As Los Angeles confronts its most devastating fire in history, the fire department’s highly-paid diversity chief is facing severe backlash after a controversial comment resurfaced, appearing to defend DEI hiring by shifting blame onto victims.
In a resurfaced 2019 public relations video, Deputy Chief Kristine Larson, who oversees the Equity and Human Rights Bureau, defended the fire department’s implementation of DEI hiring practices. Larson, who leads the Equity and Human Resources Bureau, then responded to concerns about whether female firefighters could aptly handle carrying a man out of a burning building, saying simply, “He got himself in the wrong place if I have to carry him out of a fire.”
In the Line of Fire
The video gained widespread attention on social media after the fire department was caught unprepared when wildfires erupted and began ravaging Pacific Palisades — one of Los Angeles’ oldest and most affluent neighborhoods — last week.
The Palisades Fire, now the most destructive wildfire in California’s history, has already consumed 26,000 acres, including some of the priciest properties in the nation.
Preliminary damage estimates for all the wildfires across Southern California range from $135 billion to $150 billion, surpassing the financial impact of any U.S. hurricane except for Katrina.
Critics claim that the Los Angeles Fire Department had become too focused on DEI-related initiatives to adequately staff and equip its firefighters — initiatives that Larson was paid $307K to oversee in 2023, according to the salary database Transparent California.
“Los Angeles Fire Department Assistant Chief Kristine Larson says when people’s houses are burning down, they want a firefighter to show up who looks like them. Hot take: People just want someone to show up who will stop their house from burning down,” wrote conservative influencer Collin Rugg in an X post containing the infamous video.
“It sounds like parody. People are dying and losing their homes, right now, because of people like this,” commented one user.
No Stopping Backlash
Meanwhile, another image has also gone viral, featuring Larson alongside two other women: Training and Support Bureau Commander Jaime Brown and Fire Chief Kristin Crowley, who is openly lesbian.
These three women are the only members of the 14-person senior leadership team, but they have become symbolic of the LAFD’s focus on diversity.

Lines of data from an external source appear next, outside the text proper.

(** ** What a configuration that loads promises *)
Lemma validate_split c : validate c = Ok tt ->
  validate_workers (workers c) = Ok tt /\ each (validate_route (w_profiles (workers c))) (class_map c) = Ok tt.
Proof.
  unfold validate. destruct (ensure _ _) as [[]| |]; cbn [mbind res_bind]; try done. destruct (validate_server _) as [[]| |]; cbn [mbind res_bind]; try done.
  destruct (validate_auth _) as [[]| |]; cbn [mbind res_bind]; try done. by destruct (validate_workers _) as [[]| |].
Qed.
Lemma validate_workers_profiles w : validate_workers w = Ok tt -> each validate_profile (w_profiles w) = Ok tt.
Proof. unfold validate_workers. do 4 (intros (? & _ & H)%bind_ok_inv; revert H). done. Qed.
Lemma from_path_ok path c : from_path path = Ok c ->
  Forall (fun np => validate_profile np = Ok tt) (w_profiles (workers c)) /\
  Forall (fun ca => validate_route (w_profiles (workers c)) ca = Ok tt) (class_map c).
Proof.
  unfold from_path, from_str. destruct (read_to_string path); cbn [ok_or mbind res_bind]; [|done]. destruct (from_yaml _) as [c0|]; cbn [ok_or mbind res_bind]; [|done].
  destruct (normalize_defaults c0) as [c1| |]; cbn [mbind res_bind]; try done. destruct (validate c1) as [[]| |] eqn:Ev; cbn [mbind res_bind]; try done.
  intros [= <-]. apply validate_split in Ev as [Hw Hr]. split; [by apply each_ok, validate_workers_profiles|by apply each_ok].
Qed.
Lemma known_profile_lookup {A} (f : string * WorkerProfile -> string * A) name (l : list (string * WorkerProfile)) :
  (forall np, fst (f np) = fst np) -> known_profile name l = true ->
  exists np, np ∈ l /\ fst np = name /\ (list_to_map (f <$> l) : gmap string A) !! name = Some (snd (f np)).
Proof.
  intros Hf. unfold known_profile. induction l as [|np l IH]; cbn [existsb]; [done|]. rewrite fmap_cons, (surjective_pairing (f np)), list_to_map_cons, Hf.
  destruct (fst np =s name) eqn:En.
  - intros _. apply str_eqb_true in En. exists np. split_and!; [constructor|done|]. by rewrite En, lookup_insert_eq.
  - intros Hl. destruct (IH Hl) as (np' & Hin & Hn & Hl'). exists np'. split_and!; [by constructor|done|].
    rewrite lookup_insert_ne; [done|]. by apply str_eqb_false.
Qed.

(** ** Spawning *)
Definition not_misconfigured (e : spawn_error) : Prop := match e with UnknownProfile _ | MissingRunDir => False | _ => True end.
Definition avoids {A} (r : res spawn_error A) : Prop := forall e, r = Err e -> not_misconfigured e.
Lemma avoids_bind {A B} (m : res spawn_error A) (f : A -> res spawn_error B) : avoids m -> (forall a, m = Ok a -> avoids (f a)) -> avoids (m ≫= f).
Proof. intros Hm Hf e. destruct m as [a|e'|]; cbn; [by apply Hf|intros [= <-]; by apply Hm|done]. Qed.
Lemma avoids_ok {A} (a : A) : avoids (Ok a).
Proof. done. Qed.
Lemma avoids_ensure b e : not_misconfigured e -> avoids (ensure b e).
Proof. intros He e'. destruct b; cbn; [done|]. by intros [= <-]. Qed.
Lemma avoids_ok_or {A} (o : option A) e : not_misconfigured e -> avoids (ok_or o e).
Proof. intros He e'. destruct o; cbn; [done|]. by intros [= <-]. Qed.
Hint Resolve avoids_ok avoids_ensure avoids_ok_or : s3.
Ltac avoid := repeat first [apply avoids_bind; [|intros ? ?] | solve [auto with s3] | apply avoids_ensure; exact I | apply avoids_ok_or; exact I].
Lemma avoids_stage `{SpawnEnv} bs seen links : avoids (stage_links bs seen links).
Proof. revert seen links. induction bs as [|b bs IH]; intros seen links; cbn [stage_links]; avoid. Qed.
Lemma avoids_render fuel input vars rest out : avoids (render_loop fuel input vars rest out).
Proof.
  revert rest out. induction fuel as [|fuel IH]; intros rest out; cbn [render_loop]; [done|]. repeat case_match; try (by intros e [= <-]); auto with s3.
Qed.
Lemma avoids_args args vars : avoids (render_args args vars).
Proof. induction args as [|a args IH]; cbn [render_args]; avoid. apply avoids_render. Qed.
Lemma avoids_env env vars : avoids (render_env env vars).
Proof. induction env as [|[k v] env IH]; cbn [render_env]; avoid. apply avoids_render. Qed.
Lemma avoids_staged `{SpawnEnv} sc user buckets : avoids (create_staged_posix_root sc user buckets).
Proof. unfold create_staged_posix_root. avoid. apply avoids_stage. Qed.
Lemma avoids_wait `{SpawnEnv} fuel i : avoids (default Panics (wait_loop fuel i)).
Proof.
  revert i. induction fuel as [|fuel IH]; intros i; cbn [wait_loop]; [by intros e|].
  repeat case_match; [by intros e| |apply IH]. by intros e [= <-].
Qed.
Lemma avoids_ready `{SpawnEnv} : avoids (default Panics wait_until_ready).
Proof. apply avoids_wait. Qed.
Lemma avoids_spawn `{SpawnEnv} sc user buckets name p :
  profiles sc !! name = Some p -> (kind p = UpUds -> is_Some (uds_run_dir p)) -> avoids (spawn_worker sc user buckets name).
Proof.
  intros Hp Hd. unfold spawn_worker. rewrite Hp. cbn [ok_or mbind res_bind]. apply avoids_bind; [apply avoids_staged|]. intros [root links] _. avoid.
  - unfold choose_endpoint. destruct (kind p) eqn:Ek; [avoid|]. destruct (Hd eq_refl) as [d ->]. cbn [ok_or mbind res_bind]. unfold uds_socket_path. avoid.
  - apply avoids_args.
  - apply avoids_env.
  - apply avoids_ready.
Qed.
Lemma main_ok path s : main path = Ok s -> exists c nss, from_path path = Ok c /\
  su_config s = resolve_placeholders (default "target/debug" current_exe_dir) c /\ open_directory (auth (su_config s)) = Ok (su_directory s) /\
  open_listener (server (su_config s)) = Ok (su_listener s) /\ su_workers s = spawn_config (su_config s) nss /\ su_routing s = list_to_map (class_map (su_config s)).
Proof.
  unfold main. intros (c & Hc & H)%bind_ok_inv. apply bind_ok_inv in H as (_ & _ & H). apply bind_ok_inv in H as (d & Hd & H).
  apply bind_ok_inv in H as (nss & _ & H). apply bind_ok_inv in H as (l & Hl & H). injection H as <-. cbn. eauto 10.
Qed.
Lemma valid_run_dir name p : validate_profile (name, p) = Ok tt -> kind p = UpUds -> is_Some (uds_run_dir p).
Proof. unfold validate_profile. cbn [snd]. intros H Hk. rewrite Hk in H. destruct (uds_run_dir p); [eauto|done]. Qed.
End Proofs.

“This is the leadership team at the Los Angeles Fire Department,” an X account called “Libs of TikTok” wrote alongside the image in a post shared more than 10,000 times.

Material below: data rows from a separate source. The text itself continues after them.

Lemma route_result rq hs user v profile s1 f s' :
  route_to_worker d rq hs user v profile s1 = (f, s') ->
  let g := get_running (px_workers s1) (user_access_key user) profile in
  (fst g = None -> px_workers s' = snd g \/ trusted rq hs user v) /\
  (is_Some (fst g) -> px_workers s' = snd g) /\
  (forall a, f = Next a -> exists h, worker_set s1 s' user profile h).
Proof.
  unfold route_to_worker. rewrite bind_modify. intros H. cbn zeta.
  unfold mbind, handler_bind, run_get_running in H. cbn [px_workers set_ctx] in H.
  destruct (get_running (px_workers s1) (user_access_key user) profile) as [[h|] w1] eqn:Eg; cbn [fst snd] in *.
  - unfold use_worker, modify in H. injection H as <- <-. split_and!; [done|done|]. intros _ _. exists h. unfold worker_set. cbn.
    split_and!; try done. by eapply get_running_key.
  - split_and!; [intros _|by intros [? ?]|].
    + destruct v; [by right; left|]. unfold validate_sigv4_header_only_or_reject in H.
      destruct (verify_with rq hs (user_secret_key user)) as [[]|x|] eqn:Ev; [by right; right|left; by injection H as <- <-..].
    + intros a ->. assert (exists s2, px_workers s2 = w1 /\ px_ctx s2 = px_ctx (set_workers w1 (set_ctx (fun c => {|
        ctx_uid := ctx_uid c; ctx_username := ctx_username c; orig_host := orig_host c; ctx_profile := Some profile;
        upstream := upstream c; worker := worker c; session_validated := session_validated c; ctx_slot := ctx_slot c |}) s1)) /\
        px_headers s2 = px_headers s1 /\
        (match unwrap_or_reply (buckets_for_access_key d (user_access_key user)) (fun _ => Fault "directory buckets error") s2 with
         | (Next buckets, s3) => (h ← run_ensure_running rq user buckets profile; use_worker h) s3
         | (Return r, s3) => (Return r, s3) | (Crash, s3) => (Crash, s3) | (Hangs, s3) => (Hangs, s3) end) = (Next a, s')) as (s2 & Hw & Hc & Hh & H2).
      { destruct v; [cbn in H; eexists; split_and!; [..|exact H]; done|]. unfold validate_sigv4_header_only_or_reject in H.
        destruct (verify_with rq hs (user_secret_key user)) as [[]|x|]; cbn in H; [|done..]. eexists; split_and!; [..|exact H]; done. }
      clear H. destruct (buckets_for_access_key d (user_access_key user)) as [bs|x|]; cbn in H2; [|done..].
      unfold mbind, handler_bind, run_ensure_running in H2. rewrite Hw in H2.
      destruct (ensure_running w1 user bs profile) as [[[h|x|]|] w2] eqn:Ee; cbn in H2; try done.
      injection H2 as <- <-. exists h. unfold worker_set. cbn. rewrite Hc, Hh. cbn. split_and!; try done. by eapply ensure_running_key.
Qed.

Lemma perform_forwards rq hs class action user v s1 a s' :
  perform d rq hs class action user v s1 = (Next a, s') ->
  exists profile h, action = ProxyTo profile /\ worker_set s1 s' user profile h.
Proof.
  destruct action as [profile|m| |]; cbn [perform]; intros H.
  - apply route_result in H as (_ & _ & H). destruct (H a eq_refl) as [h Hh]. by exists profile, h.
  - exfalso. apply bind_inv in H as [(? & ? & _ & H)|[H _]]; [done|by eapply H].
  - exfalso. apply bind_inv in H as [(? & ? & _ & H)|[H _]]; [|by eapply H].
    apply bind_inv in H as [(? & ? & _ & H)|[H _]]; [|by eapply H]. unfold create_session in H.
    apply bind_inv in H as [(b & ? & _ & H)|[H _]]; [|by eapply H]. cbn zeta in H.
    apply bind_inv in H as [([e|] & ? & _ & H)|[H _]]; [by destruct (p_session_xml e)|done|by eapply H].
  - exfalso. apply bind_inv in H as [(? & ? & _ & H)|[H _]]; [done|by eapply H].
Qed.

(** C3. What the proxy lets through.  A request that is forwarded names an
    access key; with session credentials the session is live, its token is in
    the request, the request's bucket is the session's bucket, a read-only
    session reads, the owner is still in the directory and the signature is
    made with the session's secret; otherwise the key belongs to a user of
    the directory.  Either way the request goes to a worker of that user, and
    asks for no encryption. *)
Theorem forwarded_requests_authorised (rq : proxy_request) (st st' : proxy_state W) :
  request_filter d rq st = (Next tt, st') ->
  exists k user profile h,
    extract_access_key_from_request p_debug_str p_form_parse (pr_uri rq) (seen_headers rq st) = Ok k /\
    acts_for rq (seen_headers rq st) (seen_class rq st) (px_sessions st) k user (session_validated (px_ctx st')) /\
    worker (px_ctx st') = Some h /\ h_key h = {| wk_access_key := user_access_key user; wk_profile := profile |} /\
    detect_unsupported_sse (seen_headers rq st) = None.
Proof.
  intros [(action & k & user & v & s1 & (Hact & Hk & Hu & Hsse & Hw & Hh & Hv & Ho) & Hp)|[Hn _]]%reaches_perform; [|by destruct (Hn tt)].
  apply perform_forwards in Hp as (profile & h & -> & (Hwk & _ & Hkey & _ & Hsv & _)).
  exists k, user, profile, h. rewrite Hsv, Hv. done.
Qed.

The surge in DEI hires and diversity initiatives followed years of reported harassment and discrimination within the department.

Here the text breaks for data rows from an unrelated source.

(* ===== verification/Gateway.v ===== *)
(** * The gateway's front door (main.rs)

    [PeerAddr], [require_sigv4] and [handle]: authentication, the access
    level of the bucket, and the dispatch to the handlers. *)

From Stdlib Require Import ZArith Lia Ascii.
From stdpp Require Import base list strings numbers option gmap sorting.
From S2P Require Import Classifier.
From S2P Require Import Prelude RustStr Http Utils Preconditions UriEncoding S3Resp S3Xml Bytes FsHelpers FileSystem Handler Idempotency Streaming PayloadSource Upload Copy GatewayHelpers Objects PutObject GetObject DeleteObject CopyObject RenameObject ObjectMeta Directory BucketAcl SigV4.

Local Open Scope s3_scope.
Local Open Scope Z_scope.

(** [PeerAddr] and [is_local]; [ip().is_loopback()] is 127.0.0.0/8 or ::1. *)
Inductive PeerAddr := Tcp (ip : ip_addr) | Unix.
Definition is_local (p : PeerAddr) : bool := match p with Tcp ip => is_loopback ip | Unix => true end.

Record gateway_request := {
  g_method : string;
  g_uri : uri;
  g_headers : header_map;
  g_body : list item;
  g_peer : option PeerAddr;
}.

(** The configuration, and the crates SigV4 verification calls *)
Class GatewayEnv := {
  g_objects :: ObjEnv;
  g_access_key : string;
  g_secret_key : string;
  g_worker_token : string;
  g_bucket_acl : gmap string AccessLevel;
  g_virtual_hosted_suffixes : list string;
  g_debug_str : string -> string;
  g_time : Type;
  g_pdt_parse : string -> res string g_time;
  g_unix_timestamp : g_time -> Z;
  g_format_ymd : g_time -> res string string;
  g_build_params : signing_params -> option string;
  g_sign : signing_params -> string -> string -> list (string * string) -> SignableBody -> sign_result;
}.

(** Handlers modelled on a state of their own, in Listing.v and Multipart.v *)
Inductive delegated := ToListBuckets | ToListObjectsV2 | ToListObjectsV1 | ToMultipart (op : MultipartOp).

Section Gateway.
Context {E : GatewayEnv}.

Definition verify_request (rq : gateway_request) : res SigV4Rejection unit :=
  verify_sigv4_request_any g_debug_str form_parse g_time g_pdt_parse g_unix_timestamp g_format_ymd g_build_params g_sign now
    (g_method rq) (g_uri rq) (g_headers rq) (Some g_access_key) g_secret_key (Some (uri_path (g_uri rq))).

(** [require_sigv4] *)
Definition validation_rejected (rq : gateway_request) (why : string) : SigV4Rejection :=
  {| response := access_denied "validation header rejected" (Some (uri_path (g_uri rq))); reason := why |}.
Definition require_sigv4 (rq : gateway_request) : res SigV4Rejection unit :=
  match hm_get (g_headers rq) "x-s32p-validated", is_empty g_worker_token with
  | Some hv, false =>
      if negb (match g_peer rq with Some p => is_local p | None => false end)
      then Err (validation_rejected rq "X-S32P-Validated from non-local peer")
      else if default ""%string hv =s g_worker_token then Ok tt
      else Err (validation_rejected rq "X-S32P-Validated token mismatch")
  | _, _ => verify_request rq
  end.

Definition classify (rq : gateway_request) : S3RequestClass :=
  classify_with_headers o_percent_decode_utf8 form_parse (g_method rq) (g_uri rq) (Some (g_headers rq)) g_virtual_hosted_suffixes.
Definition to_object_request (rq : gateway_request) : object_request :=
  {| oq_headers := g_headers rq; oq_path := uri_path (g_uri rq); oq_query := from_uri form_parse (g_uri rq);
     oq_body := g_body rq; oq_class := classify rq |}.

(** [handle_versioning] and [handle_other] *)
Definition handle_versioning : Act obj_reply := refuse (not_implemented "versioning is not implemented" None).
Definition handle_other (rq : gateway_request) : Act obj_reply :=
  let path_and_query := default (uri_path (g_uri rq)) (uri_path_and_query (g_uri rq)) in
  refuse (not_implemented ("unsupported request shape: " +:+ g_method rq +:+ " " +:+ path_and_query) (Some (uri_path (g_uri rq)))).

Definition answer_with (m : Act obj_reply) : Act (obj_reply + delegated) := r ← m; mret (inl r).

(** The match on [class.op] *)
Definition dispatch (rq : gateway_request) (op : S3Op) : Act (obj_reply + delegated) :=
  let orq := to_object_request rq in
  match op with
  | Read ListBuckets => mret (inr ToListBuckets)
  | Read GetBucketLocation =>
      answer_with (handle_get_bucket_location orq (g_method rq =s "GET") (bool_decide (is_Some (uri_query (g_uri rq)))))
  | Read HeadBucket => answer_with (handle_head_bucket orq)
  | Read GetObject | Read HeadObject => answer_with (handle_get_object orq)
  | Read ListObjectsV2 => mret (inr ToListObjectsV2)
  | Read ListObjectsV1 => mret (inr ToListObjectsV1)
  | Read GetObjectAcl => answer_with (handle_get_object_acl orq)
  | Read GetBucketAcl => answer_with (handle_get_bucket_acl orq)
  | Write PutObjectAcl => answer_with (handle_put_object_acl orq)
  | Write PutBucketAcl => answer_with (handle_put_bucket_acl orq)
  | Write PutObject => answer_with (handle_put_object orq)
  | Write RenameObject => answer_with (handle_rename_object orq)
  | Write CopyObject => answer_with (handle_copy_object orq)
  | Write DeleteObject => answer_with (handle_delete_object orq)
  | Write DeleteObjects => answer_with (handle_delete_objects orq)
  | Read GetObjectTagging => answer_with (handle_get_object_tagging orq)
  | Write PutObjectTagging => answer_with (handle_put_object_tagging orq)
  | Write DeleteObjectTagging => answer_with (handle_delete_object_tagging orq)
  | Multipart op => mret (inr (ToMultipart op))
  | Versioning _ => answer_with handle_versioning
  | _ => answer_with (handle_other rq)
  end.

Definition read_only_grant (class : S3RequestClass) : bool :=
  match Classifier.bucket class with
  | Some b => bool_decide (g_bucket_acl !! b = Some ReadOnly)
  | None => false
  end.
Definition is_put_object (op : S3Op) : bool := match op with Write PutObject => true | _ => false end.

(** [handle] *)
Definition handle (rq : gateway_request) : Act (obj_reply + delegated) :=
  let path := uri_path (g_uri rq) in
  let class := classify rq in
  _ ← or_refuse (require_sigv4 rq) response;
  _ ← refuse_if (needs_write (op class) && read_only_grant class) (access_denied "access denied" (Some path));
  _ ← refuse_if (contains_key (g_headers rq) "x-amz-write-offset-bytes" && negb (is_put_object (op class)))
        (error400 "InvalidArgument" "x-amz-write-offset-bytes is only valid on PutObject" path);
  dispatch rq (op class).
End Gateway.

(** ** What gets past the front door *)
Section Proofs.
Context {E : GatewayEnv}.

(** A request is authenticated when its signature verifies, or when the local
    proxy vouches for it with this worker's token. *)
Definition authenticated (rq : gateway_request) : Prop :=
  verify_request rq = Ok tt \/
  (g_worker_token <> ""%string /\ hm_get (g_headers rq) "x-s32p-validated" = Some (Some g_worker_token) /\
   exists p, g_peer rq = Some p /\ is_local p = true).

Lemma require_sigv4_ok rq : require_sigv4 rq = Ok tt -> authenticated rq.
Proof.
  unfold require_sigv4, authenticated. destruct (hm_get (g_headers rq) "x-s32p-validated") as [hv|]; [|auto].
  destruct (is_empty g_worker_token) eqn:Ee; [auto|]. apply is_empty_false in Ee.
  destruct (g_peer rq) as [p|]; [|done]. destruct (is_local p) eqn:El; [|done]. cbn.
  destruct (default ""%string hv =s g_worker_token) eqn:Et; [|done]. apply String.eqb_eq in Et. intros _. right.
  split_and!; [done| |by exists p]. destruct hv as [s|]; cbn in Et; [by subst s|by subst].
Qed.

(** C2. Nothing happens without authentication.  A request that is not
    authenticated, by a signature over the request with this worker's key or
    by the worker token from a local peer, never reaches a handler: it is
    answered with the verifier's rejection and the state is as before. *)
Theorem unauthenticated_requests_do_nothing (rq : gateway_request) (w : world) :
  ~ authenticated rq ->
  (exists rej, require_sigv4 rq = Err rej /\ handle rq w = (Return (Error (response rej)), w)) \/ handle rq w = (Crash, w).
Proof.
  intros Hn. unfold handle, mbind, handler_bind, or_refuse. destruct (require_sigv4 rq) as [[]|rej|] eqn:Er.
  - by apply require_sigv4_ok in Er.
  - left. by exists rej.
  - by right.
Qed.

(** The proxy's word is taken from the proxy only.  A worker that has a
    token refuses a request with the validation header when the peer is not
    local or the token is not its own, even if the request also carries a
    valid signature. *)
Theorem forged_validation_header_refused (rq : gateway_request) (w : world) (hv : header_value) :
  g_worker_token <> ""%string -> hm_get (g_headers rq) "x-s32p-validated" = Some hv ->
  (forall p, g_peer rq = Some p -> is_local p = false) \/ hv <> Some g_worker_token ->
  handle rq w = (Return (Error (access_denied "validation header rejected" (Some (uri_path (g_uri rq))))), w).
Proof.
  intros Ht Hh Hbad. unfold handle, mbind, handler_bind, or_refuse, require_sigv4. rewrite Hh.
  assert (is_empty g_worker_token = false) as -> by (by apply is_empty_false).
  destruct (match g_peer rq with Some p => is_local p | None => false end) eqn:El; cbn [negb]; [|done].
  destruct Hbad as [Hp|Hv]; [destruct (g_peer rq) as [p|]; [by rewrite Hp in El|done]|].
  destruct (default ""%string hv =s g_worker_token) eqn:Et; [|done]. apply String.eqb_eq in Et.
  destruct hv as [s|]; cbn in Et; [by subst s|by subst].
Qed.

(** *** Reads *)
Definition looks {A} (m : Act A) : Prop := forall w, files (snd (m w)) = files w.

Lemma looks_check {A} (m : Act A) : check m -> looks m.
Proof. intros H w. apply H. Qed.
Lemma looks_reply {A} r : looks (reply_with r : Act A).
Proof. by intros w. Qed.
Lemma looks_bind {A B} (m : Act A) (f : A -> Act B) : looks m -> (forall a, looks (f a)) -> looks (m ≫= f).
Proof.
  intros Hm Hf w. unfold mbind, handler_bind. specialize (Hm w). destruct (m w) as [[a|r| |] w1]; cbn in *; try done.
  rewrite Hf. done.
Qed.
Ltac solve_looks := repeat first [apply looks_reply | solve [apply looks_check; solve_check] | apply looks_bind; [|intros] | case_match].

Lemma check_read_looks rq n : looks (check_read rq n).
Proof. unfold check_read, read_preconditions. solve_looks. Qed.
Lemma get_object_looks rq : looks (handle_get_object rq).
Proof.
  unfold handle_get_object, open_object, head_response_from_lstat, resolve_object_headers, read_user_meta, object_body, one_range, requested_ranges.
  repeat first [apply check_read_looks | apply looks_reply | solve [apply looks_check; solve_check] | apply looks_bind; [|intros] | case_match].
Qed.

Lemma answer_with_looks m : looks m -> looks (answer_with m).
Proof. intros H. unfold answer_with. apply looks_bind; [done|]. intros r. by intros w. Qed.

Definition writer (d : delegated) : bool := match d with ToMultipart op => needs_write (Multipart op) | _ => false end.

Lemma dispatch_reads rq op w :
  needs_write op = false ->
  files (snd (dispatch rq op w)) = files w /\ (forall d, fst (dispatch rq op w) = Next (inr d) -> writer d = false).
Proof.
  assert (forall m, looks m -> files (snd (answer_with m w)) = files w /\ (forall d, fst (answer_with m w) = Next (inr d) -> writer d = false)) as Ha.
  { intros m Hm. split; [by apply answer_with_looks|]. intros d. unfold answer_with, mbind, handler_bind. by destruct (m w) as [[]]. }
  assert (forall m : Act obj_reply, only_looks m -> looks m) as Ho by (intros m; apply looks_check).
  intros Hn. assert (forall r, looks (refuse r : Act obj_reply)) as Hr by (intros r; apply looks_check, check_refuse).
  destruct op as [op|op|op|op|op|op|op| |]; cbn in Hn; try discriminate Hn; try (apply Ha; apply Hr).
  - split; [done|]. by intros d [= <-].
  - destruct op; try (split; [done|by intros d [= <-]]); apply Ha;
      first [apply get_object_looks | apply Ho; first [apply head_bucket_looks | apply bucket_location_looks | apply get_object_acl_looks
            | apply get_bucket_acl_looks | apply get_tagging_looks]].
Qed.

Lemma handle_keeps_files (rq : gateway_request) (w w' : world) (f : flow obj_reply (obj_reply + delegated)) :
  read_only_grant (classify rq) = true \/ needs_write (op (classify rq)) = false ->
  handle rq w = (f, w') ->
  files w' = files w /\ (forall d, f = Next (inr d) -> writer d = false).
Proof.
  intros Hro Hh. replace w' with (snd (handle rq w)) by (by rewrite Hh). replace f with (fst (handle rq w)) by (by rewrite Hh).
  clear Hh. unfold handle, mbind, handler_bind, or_refuse, refuse_if, unwrap_or_reply.
  destruct (require_sigv4 rq); [|done..]. cbn [mret handler_ret].
  destruct (needs_write (op (classify rq))) eqn:En; cbn [andb].
  - destruct Hro as [->|]; [done|done].
  - cbn [reply_if mret handler_ret]. destruct (_ && _); [done|]. cbn [reply_if mret handler_ret]. by apply dispatch_reads.
Qed.

(** C28. A read-only grant is kept.  When the bucket a request names is
    granted read-only, or when the classifier calls the operation a read, the
    request leaves every file, directory and attribute of the tree as it was,
    whatever it is and however it ends, and it reaches no multipart operation
    that writes. *)
Theorem read_only_bucket_never_changes (rq : gateway_request) (w w' : world) (f : flow obj_reply (obj_reply + delegated)) :
  read_only_grant (classify rq) = true \/ needs_write (op (classify rq)) = false ->
  handle rq w = (f, w') ->
  files w' = files w /\ (forall d, f = Next (inr d) -> writer d = false).
Proof. apply handle_keeps_files. Qed.
End Proofs.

In 2017, six Black members of the Fire Prevention Bureau filed a lawsuit against the department for discrimination, claiming they faced racially motivated retaliation after speaking out about widespread safety shortcuts and inadequate oversight.
In 2021, a group of firefighters and social justice activists demanded the resignation of Fire Chief Ralph Terrazas, citing “widespread sexism, racism, harassment, and abuse,” particularly against women, according to a veteran firefighter quoted by the LA Times.
Kristin Crowley was promoted to Fire Chief the following year, becoming the first woman to hold the position.